China’s New Women’s Protection Law – Key Considerations for Employers

On 1 January 2023, the amended law of the People’s Republic of China on the Protection of Women’s Rights and Interests came into effect.

Whilst the new rules cover all aspects of women’s lives, we take a look at some of the key changes from an employment perspective. Employers must ensure that they have appropriate mechanisms, policies and procedures in place to ensure compliance with the amended law.

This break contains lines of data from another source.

(** The text that [read_test_file] composes, read by [get_data] and
    [get_expected_result] from a file that presents it as it is. *)
Lemma composed_fixture_reads_back (d : PuzzleData)
  (lines : list str) (r' : str) (c : N) (rest : list str)
  (Hlines : Forall (fun l => l <> [] /\ console_line l) lines)
  (Hr : console_line r') (Hc : isspace c = false)
  (Htest : is_test_file d = true) :
  exists text,
    read_test_file (lines ++ [] :: (r' ++ [c]) :: rest) = Ok (text, rest)
    /\ (Forall (fun l => ~ In carriage_return l) lines ->
        ~ In carriage_return r' -> ~ In carriage_return text)
    /\ (forall fs : files, fs !! filename d = Some text ->
        get_data fs d = Ok (with_newlines lines)
        /\ get_expected_result fs d
           = Ok (Some (replace (r' ++ [c]) result_prefix []))
        /\ (~ In 82%N (r' ++ [c]) ->
            get_expected_result fs d = Ok (Some (r' ++ [c])))).
Proof.
  set (r := r' ++ [c]).
  assert (Hnl : c <> newline) by (intros ->; discriminate Hc).
  assert (Hcr : c <> carriage_return) by (intros ->; discriminate Hc).
  assert (Hrn : ~ In newline r).
  { unfold r. intros Hin. apply in_app_or in Hin as [Hin|[Heq|[]]];
      [now apply Hr|now apply Hnl]. }
  assert (Hcontent : exists content,
            read_content [] (lines ++ [] :: r :: rest) = (content, r :: rest)
            /\ readlines content = with_newlines lines
            /\ (Forall (fun l => ~ In carriage_return l) lines ->
                ~ In carriage_return content)).
  { destruct lines as [|l lines].
    - exists []. repeat split. intros _ [].
    - inversion Hlines as [|? ? [Hl Hnl'] Hrest]; subst.
      exists (l ++ concat (map (cons newline) lines)). split; [|split].
      + cbn [app read_content]. destruct l as [|c0 l]; [contradiction|].
        cbn [app]. apply read_content_lines; [|discriminate].
        eapply Forall_impl; [exact Hrest|]. now intros ? [? _].
      + now apply readlines_joined.
      + intros Hall Hin. inversion Hall as [|? ? Hl' Hlines']; subst.
        apply in_app_or in Hin as [Hin|Hin]; [now apply Hl'|].
        revert Hin. now apply joined_without. }
  destruct Hcontent as (content & Hread & Hlinesback & Hplain).
  exists (test_file_text r content). unfold read_test_file.
  rewrite Hread. split; [reflexivity|]. split.
  { intros Hall Hr' Hin. unfold test_file_text in Hin.
    apply in_app_or in Hin as [Hin|Hin];
      [revert Hin; cbn; unfold carriage_return; intuition discriminate|].
    apply in_app_or in Hin as [Hin|Hin].
    { unfold r in Hin. apply in_app_or in Hin as [Hin|[Heq|[]]];
        [now apply Hr'|now apply Hcr]. }
    apply in_app_or in Hin as [Hin|Hin];
      [revert Hin; cbn; unfold carriage_return, newline;
       intuition discriminate|].
    apply in_app_or in Hin as [Hin|Hin];
      [revert Hin; cbn; unfold carriage_return; intuition discriminate|].
    apply in_app_or in Hin as [Hin|Hin];
      [revert Hin; cbn; unfold carriage_return, newline;
       intuition discriminate|].
    now apply Hplain. }
  intros fs Hfile.
  assert (Hexp : get_expected_result fs d
                 = Ok (Some (replace r result_prefix []))).
  { unfold get_expected_result, open. rewrite Hfile, Htest.
    cbn [negb mbind result_bind]. unfold test_file_text.
    rewrite (app_assoc result_prefix r).
    rewrite readline_app.
    2:{ intros Hin. apply in_app_or in Hin as [Hin|Hin];
          [now apply result_prefix_no_newline|now apply Hrn]. }
    cbn [app readline]. rewrite N.eqb_refl.
    rewrite <- app_assoc. unfold r. rewrite (strip_header r' c Hc).
    rewrite startswith_app. cbn [negb]. now rewrite replace_prefix. }
  split; [|split; [exact Hexp|]].
  - unfold get_data, open. rewrite Hfile, Htest.
    cbn [negb mbind result_bind]. unfold test_file_text.
    rewrite app_assoc. cbn [app].
    rewrite readlines_app.
    2:{ intros Hin. apply in_app_or in Hin as [Hin|Hin];
          [now apply result_prefix_no_newline|now apply Hrn]. }
    rewrite (readlines_app (lit "Input:")).
    2:{ cbn. unfold newline. intuition discriminate. }
    cbn [drop]. now rewrite Hlinesback.
  - intros Hno. rewrite Hexp. unfold replace.
    now rewrite (replace_from_absent result_prefix [] r 82%N (lit "esult: ")).
Qed.

(** A text without a carriage return is read from a file as it was
    written to it, whether newlines are written as they are or with a
    carriage return before them. *)
Lemma written_text_is_presented (linesep s : str) :
  linesep = [newline] \/ linesep = [carriage_return; newline] ->
  ~ In carriage_return s ->
  universal_newlines false (write_newlines linesep s) = s.
Proof.
  intros Hsep. induction s as [|a s IH]; intros Hs; [reflexivity|].
  assert (Ha : a <> carriage_return) by (intros ->; apply Hs; now left).
  assert (Hs' : ~ In carriage_return s) by (intros Hin; apply Hs; now right).
  specialize (IH Hs'). unfold write_newlines in *. cbn [flat_map].
  destruct (N.eqb_spec a newline) as [->|Hnl].
  - destruct Hsep as [->| ->]; cbn; now rewrite IH.
  - cbn [app universal_newlines].
    destruct (N.eqb_spec a carriage_return) as [|_]; [contradiction|].
    destruct (N.eqb_spec a newline) as [|_]; [contradiction|].
    cbn [andb]. now rewrite IH.
Qed.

Prevention of gender discrimination during the recruitment process

What does the amended law say? The provisions on gender discrimination during the recruitment process under the previous law were general and only prohibited employers from refusing to hire women because of their gender. The amended law now expressly prohibits employers from doing any of the following acts during the recruitment process:

  • Limiting job offers to males or giving priority to males;
  • Enquiring about the marital and maternity status of female candidates;
  • Requiring pregnancy tests during an onboarding physical examination; and
  • Including restrictions on marital status or childbirth as a requirement for recruitment.

What are the consequences in case of breach? Should an employer violate the above provisions, the relevant authorities can order the employer to take corrective action. Failure to do so, or in cases of serious violations, may result in fines of between RMB 10,000 – 50,000 (approx. USD 1,500 – 7,500).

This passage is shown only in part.